SUPPLIED DATA Block Start

(* ===== verification/SemaphoreImpl.v ===== *)
(** * The code of semaphores (kernel/semaphore.h, [ISL] of kernel/atomic.h)

    [down] and [up] an instruction or an access at a time, under the lock
    [ISL], which threads take with interrupts off and spin for.  Whatever
    the interleaving the threads do what [Semaphore] says of them, where
    each of the two is one step; no thread is lost between the queue of a
    semaphore and the scheduler; and every call under way can be brought to
    its end. *)

From Stdlib Require Import FunctionalExtensionality.
From S2P Require Import Prelude.
From S2P Require Import Semaphore.

(** ** State *)

(** [Semaphore]: its lock, [count] and [waiting], which [NoLock] leaves to
    the lock of the semaphore. *)
Record isem := mkISem { taken : bool; icount : Z; iwaiting : list nat }.

(** Where a thread is in a call, with its local variables. *)
Inductive place :=
| Running                             (** not in a call *)
| Lock_disable                        (** [ISL::lock]: [Interrupts::disable()] *)
| Lock_exchange (was : bool)          (** [taken.exchange(true)] *)
| Lock_restore (was : bool)           (** [Interrupts::restore], and round again *)
| Down_test (was : bool)              (** [if (count > 0)] *)
| Down_read (was : bool)              (** [count--]: reading *)
| Down_write (was : bool) (v : Z)     (** and writing *)
| Down_unlock (was : bool)            (** [lock.unlock(was)]: [taken.set(false)] *)
| Down_flags (was : bool)             (** and [cli] or [sti] *)
| Down_block (was : bool)             (** [block]: another thread runs *)
| Down_add (was : bool)               (** the callback there: [waiting.add(me)] *)
| Down_release (was : bool)           (** and [lock.unlock(true)] *)
| Down_waits (was : bool)             (** until it is scheduled *)
| Down_back (was : bool)              (** [if (was) cli(); else sti();] *)
| Up_remove (was : bool)              (** [waiting.remove()] *)
| Up_read (was : bool)                (** [count ++]: reading *)
| Up_write (was : bool) (v : Z)       (** and writing *)
| Up_unlock (was : bool) (next : option nat)
| Up_flags (was : bool) (next : option nat)
| Up_schedule (next : option nat).    (** [if (next != nullptr) schedule(next)] *)

(** A thread: the rest of its program, which begins with the call it is in,
    and its interrupt flag, which is saved and restored with it. *)
Record thread (S : Type) := mkThread { todo : prog S; at_ : place; iflag : bool }.
Arguments mkThread {S}.
Arguments todo {S}.
Arguments at_ {S}.
Arguments iflag {S}.

Record machine (S : Type) := mkMachine { threads : list (thread S); isems : nat → isem; data : S }.
Arguments mkMachine {S}.
Arguments threads {S}.
Arguments isems {S}.
Arguments data {S}.

(** ** Steps *)

(** [Interrupts::disable], which returns whether they were off, and
    [Interrupts::restore], on the interrupt flag. *)
Definition disable (flag : bool) : bool * bool := (negb flag, false).
Definition restore (was flag : bool) : bool := if was then flag else true.

(** [ISL::lock], a step at a time: [taken], the place and the flag; the call
    goes on at [entered]. *)
Definition isl_lock (entered : bool → place) (taken : bool) (p : place) (flag : bool) : option (bool * place * bool) :=
  match p with
  | Lock_disable => let '(was, flag) := disable flag in Some (taken, Lock_exchange was, flag)
  | Lock_exchange was => Some (true, if taken then Lock_restore was else entered was, flag)
  | Lock_restore was => Some (taken, Lock_disable, restore was flag)
  | _ => None
  end.

(** The flag after [ISL::unlock(disable)], which clears [taken] first; the
    last line of [down] is the same. *)
Definition unlock_flags (disable : bool) : bool := negb disable.
Definition holds_queue (b : bb) (W R HP HG HT : Z) (q : list Z) : Prop :=
  written b = taken b ++ q ∧ Z.of_nat (length (written b)) = W ∧ Z.of_nat (length (taken b)) = R ∧
  n b = Z.of_nat (length q) - HP + HG + HT ∧ 0 ≤ head b < N ∧
  ∀ i x, q !! i = Some x → data b ((head b + HG + Z.of_nat i) mod N) = x.

Definition bb_inv (c : conf bb) (ts : list (point * option nat)) : Prop :=
  ok c ts ∧ ∃ q, holds_queue (shared c) (sum writes ts) (sum reads ts) (sum half_put ts) (sum half_get ts) (sum half_took ts) q.

Lemma blocked_phase c ts j p s :
  ok c ts → ts !! j = Some (p, Some s) →
  (s = nEmpty ∧ ∃ t, at_ p = P1 t) ∨ (s = nFull ∧ at_ p = G1) ∨ (s = lock ∧ ((∃ t, at_ p = P2 t) ∨ at_ p = G2)).
Proof.
  intros [_ [_ Ha] _] Hj. destruct (Ha j p s Hj) as [[ph rs a b] E]. unfold first in E. simpl in E.
  destruct ph; try done; [destruct rs as [|[t|] rs]; [done| |]|..]; injection E as <- <-; simpl; eauto 10.
Qed.

Lemma weights_le c ts t :
  ok c ts → t ∈ ts →
  writes t.1 ≤ entered t ∧ Z.of_nat (gs t.1) ≤ reads t.1 ∧ reads t.1 ≤ drained t ∧
  Z.of_nat (ps t.1) ≤ writes t.1 ∧ half_put t.1 + half_get t.1 + half_took t.1 ≤ inside t ∧ 0 ≤ inside t ∧
  0 ≤ half_put t.1 ∧ 0 ≤ half_get t.1 ∧ 0 ≤ half_took t.1.
Proof.
  intros Hok [j Hj]%list_elem_of_lookup_1. destruct t as [p [s|]].
  - unfold writes, entered, reads, drained, inside, half_put, half_get, half_took. simpl.
    destruct (blocked_phase c ts j p s Hok Hj) as [(-> & t & ->)|[(-> & ->)|(-> & [[t ->]| ->])]]; simpl; lia.
  - unfold writes, entered, reads, drained, inside, half_put, half_get, half_took. simpl.
    destruct (at_ p); simpl; lia.
Qed.
(* ===== verification/Condition.v ===== *)
(** * The condition variable and the reusable barrier
    (kernel/condition.h, kernel/barrier.h)

    [Condition] gives up its lock while a thread waits and numbers the
    notifications, so that one that comes between the release of the lock
    and the entry of the thread into the queue is not missed.  The reusable
    barrier waits on it.

    What happens under the lock is one step ([Locks] shows that nobody comes
    in between); a waiting thread takes its steps at the release of the
    lock, in the callback of [block], which takes the lock again, and when
    it has been scheduled and gets the lock back.  The lock and the interrupt
    flag are followed for the assertions about them, and so that a lock
    that is not given back stops the others.  The epochs are of 64 bits and
    wrap around. *)

From S2P Require Import Prelude.
From S2P Require Import Semaphore.

(** ** State *)

Record Condition := mkCondition { c_epoch : Z; queue : list nat }.

Definition new_condition : Condition := mkCondition 0 [].

(** Where a thread is: outside after [k] calls of [sync], or in its next
    call, with its local [t], between the release of the lock and the
    callback, in the queue, or scheduled. *)
Inductive point :=
| Outside (k : Z)
| Blocking (k t old_epoch : Z)
| Queued (k t : Z)
| Woken (k t : Z).

#[export] Instance point_eq_dec : EqDecision point.
Proof. solve_decision. Defined.

(** The barrier; with it the interrupt flag of the core that takes a step,
    the flags of the threads, kept while they do not run, and where they
    are. *)
Record ReusableBarrier := mkRB {
  iflag : bool;
  taken : bool;
  was : bool;
  newEpoch : Condition;
  count : Z;
  epoch : Z;
  flags : list bool;
  threads : list point
}.

Abbreviation R := (M ReusableBarrier).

SUPPLIED DATA Block End

__ASSIGNED TASK__. The full set of entries above needs to be restated word for word.

__ANSWER TO THIS PROBLEM__.
(* ===== verification/SemaphoreImpl.v ===== *)
(** * The code of semaphores (kernel/semaphore.h, [ISL] of kernel/atomic.h)

    [down] and [up] an instruction or an access at a time, under the lock
    [ISL], which threads take with interrupts off and spin for.  Whatever
    the interleaving the threads do what [Semaphore] says of them, where
    each of the two is one step; no thread is lost between the queue of a
    semaphore and the scheduler; and every call under way can be brought to
    its end. *)

From Stdlib Require Import FunctionalExtensionality.
From S2P Require Import Prelude.
From S2P Require Import Semaphore.

(** ** State *)

(** [Semaphore]: its lock, [count] and [waiting], which [NoLock] leaves to
    the lock of the semaphore. *)
Record isem := mkISem { taken : bool; icount : Z; iwaiting : list nat }.

(** Where a thread is in a call, with its local variables. *)
Inductive place :=
| Running                             (** not in a call *)
| Lock_disable                        (** [ISL::lock]: [Interrupts::disable()] *)
| Lock_exchange (was : bool)          (** [taken.exchange(true)] *)
| Lock_restore (was : bool)           (** [Interrupts::restore], and round again *)
| Down_test (was : bool)              (** [if (count > 0)] *)
| Down_read (was : bool)              (** [count--]: reading *)
| Down_write (was : bool) (v : Z)     (** and writing *)
| Down_unlock (was : bool)            (** [lock.unlock(was)]: [taken.set(false)] *)
| Down_flags (was : bool)             (** and [cli] or [sti] *)
| Down_block (was : bool)             (** [block]: another thread runs *)
| Down_add (was : bool)               (** the callback there: [waiting.add(me)] *)
| Down_release (was : bool)           (** and [lock.unlock(true)] *)
| Down_waits (was : bool)             (** until it is scheduled *)
| Down_back (was : bool)              (** [if (was) cli(); else sti();] *)
| Up_remove (was : bool)              (** [waiting.remove()] *)
| Up_read (was : bool)                (** [count ++]: reading *)
| Up_write (was : bool) (v : Z)       (** and writing *)
| Up_unlock (was : bool) (next : option nat)
| Up_flags (was : bool) (next : option nat)
| Up_schedule (next : option nat).    (** [if (next != nullptr) schedule(next)] *)

(** A thread: the rest of its program, which begins with the call it is in,
    and its interrupt flag, which is saved and restored with it. *)
Record thread (S : Type) := mkThread { todo : prog S; at_ : place; iflag : bool }.
Arguments mkThread {S}.
Arguments todo {S}.
Arguments at_ {S}.
Arguments iflag {S}.

Record machine (S : Type) := mkMachine { threads : list (thread S); isems : nat → isem; data : S }.
Arguments mkMachine {S}.
Arguments threads {S}.
Arguments isems {S}.
Arguments data {S}.

(** ** Steps *)

(** [Interrupts::disable], which returns whether they were off, and
    [Interrupts::restore], on the interrupt flag. *)
Definition disable (flag : bool) : bool * bool := (negb flag, false).
Definition restore (was flag : bool) : bool := if was then flag else true.

(** [ISL::lock], a step at a time: [taken], the place and the flag; the call
    goes on at [entered]. *)
Definition isl_lock (entered : bool → place) (taken : bool) (p : place) (flag : bool) : option (bool * place * bool) :=
  match p with
  | Lock_disable => let '(was, flag) := disable flag in Some (taken, Lock_exchange was, flag)
  | Lock_exchange was => Some (true, if taken then Lock_restore was else entered was, flag)
  | Lock_restore was => Some (taken, Lock_disable, restore was flag)
  | _ => None
  end.

(** The flag after [ISL::unlock(disable)], which clears [taken] first; the
    last line of [down] is the same. *)
Definition unlock_flags (disable : bool) : bool := negb disable.
Definition holds_queue (b : bb) (W R HP HG HT : Z) (q : list Z) : Prop :=
  written b = taken b ++ q ∧ Z.of_nat (length (written b)) = W ∧ Z.of_nat (length (taken b)) = R ∧
  n b = Z.of_nat (length q) - HP + HG + HT ∧ 0 ≤ head b < N ∧
  ∀ i x, q !! i = Some x → data b ((head b + HG + Z.of_nat i) mod N) = x.

Definition bb_inv (c : conf bb) (ts : list (point * option nat)) : Prop :=
  ok c ts ∧ ∃ q, holds_queue (shared c) (sum writes ts) (sum reads ts) (sum half_put ts) (sum half_get ts) (sum half_took ts) q.

Lemma blocked_phase c ts j p s :
  ok c ts → ts !! j = Some (p, Some s) →
  (s = nEmpty ∧ ∃ t, at_ p = P1 t) ∨ (s = nFull ∧ at_ p = G1) ∨ (s = lock ∧ ((∃ t, at_ p = P2 t) ∨ at_ p = G2)).
Proof.
  intros [_ [_ Ha] _] Hj. destruct (Ha j p s Hj) as [[ph rs a b] E]. unfold first in E. simpl in E.
  destruct ph; try done; [destruct rs as [|[t|] rs]; [done| |]|..]; injection E as <- <-; simpl; eauto 10.
Qed.

Lemma weights_le c ts t :
  ok c ts → t ∈ ts →
  writes t.1 ≤ entered t ∧ Z.of_nat (gs t.1) ≤ reads t.1 ∧ reads t.1 ≤ drained t ∧
  Z.of_nat (ps t.1) ≤ writes t.1 ∧ half_put t.1 + half_get t.1 + half_took t.1 ≤ inside t ∧ 0 ≤ inside t ∧
  0 ≤ half_put t.1 ∧ 0 ≤ half_get t.1 ∧ 0 ≤ half_took t.1.
Proof.
  intros Hok [j Hj]%list_elem_of_lookup_1. destruct t as [p [s|]].
  - unfold writes, entered, reads, drained, inside, half_put, half_get, half_took. simpl.
    destruct (blocked_phase c ts j p s Hok Hj) as [(-> & t & ->)|[(-> & ->)|(-> & [[t ->]| ->])]]; simpl; lia.
  - unfold writes, entered, reads, drained, inside, half_put, half_get, half_took. simpl.
    destruct (at_ p); simpl; lia.
Qed.
(* ===== verification/Condition.v ===== *)
(** * The condition variable and the reusable barrier
    (kernel/condition.h, kernel/barrier.h)

    [Condition] gives up its lock while a thread waits and numbers the
    notifications, so that one that comes between the release of the lock
    and the entry of the thread into the queue is not missed.  The reusable
    barrier waits on it.

    What happens under the lock is one step ([Locks] shows that nobody comes
    in between); a waiting thread takes its steps at the release of the
    lock, in the callback of [block], which takes the lock again, and when
    it has been scheduled and gets the lock back.  The lock and the interrupt
    flag are followed for the assertions about them, and so that a lock
    that is not given back stops the others.  The epochs are of 64 bits and
    wrap around. *)

From S2P Require Import Prelude.
From S2P Require Import Semaphore.

(** ** State *)

Record Condition := mkCondition { c_epoch : Z; queue : list nat }.

Definition new_condition : Condition := mkCondition 0 [].

(** Where a thread is: outside after [k] calls of [sync], or in its next
    call, with its local [t], between the release of the lock and the
    callback, in the queue, or scheduled. *)
Inductive point :=
| Outside (k : Z)
| Blocking (k t old_epoch : Z)
| Queued (k t : Z)
| Woken (k t : Z).

#[export] Instance point_eq_dec : EqDecision point.
Proof. solve_decision. Defined.

(** The barrier; with it the interrupt flag of the core that takes a step,
    the flags of the threads, kept while they do not run, and where they
    are. *)
Record ReusableBarrier := mkRB {
  iflag : bool;
  taken : bool;
  was : bool;
  newEpoch : Condition;
  count : Z;
  epoch : Z;
  flags : list bool;
  threads : list point
}.

Abbreviation R := (M ReusableBarrier).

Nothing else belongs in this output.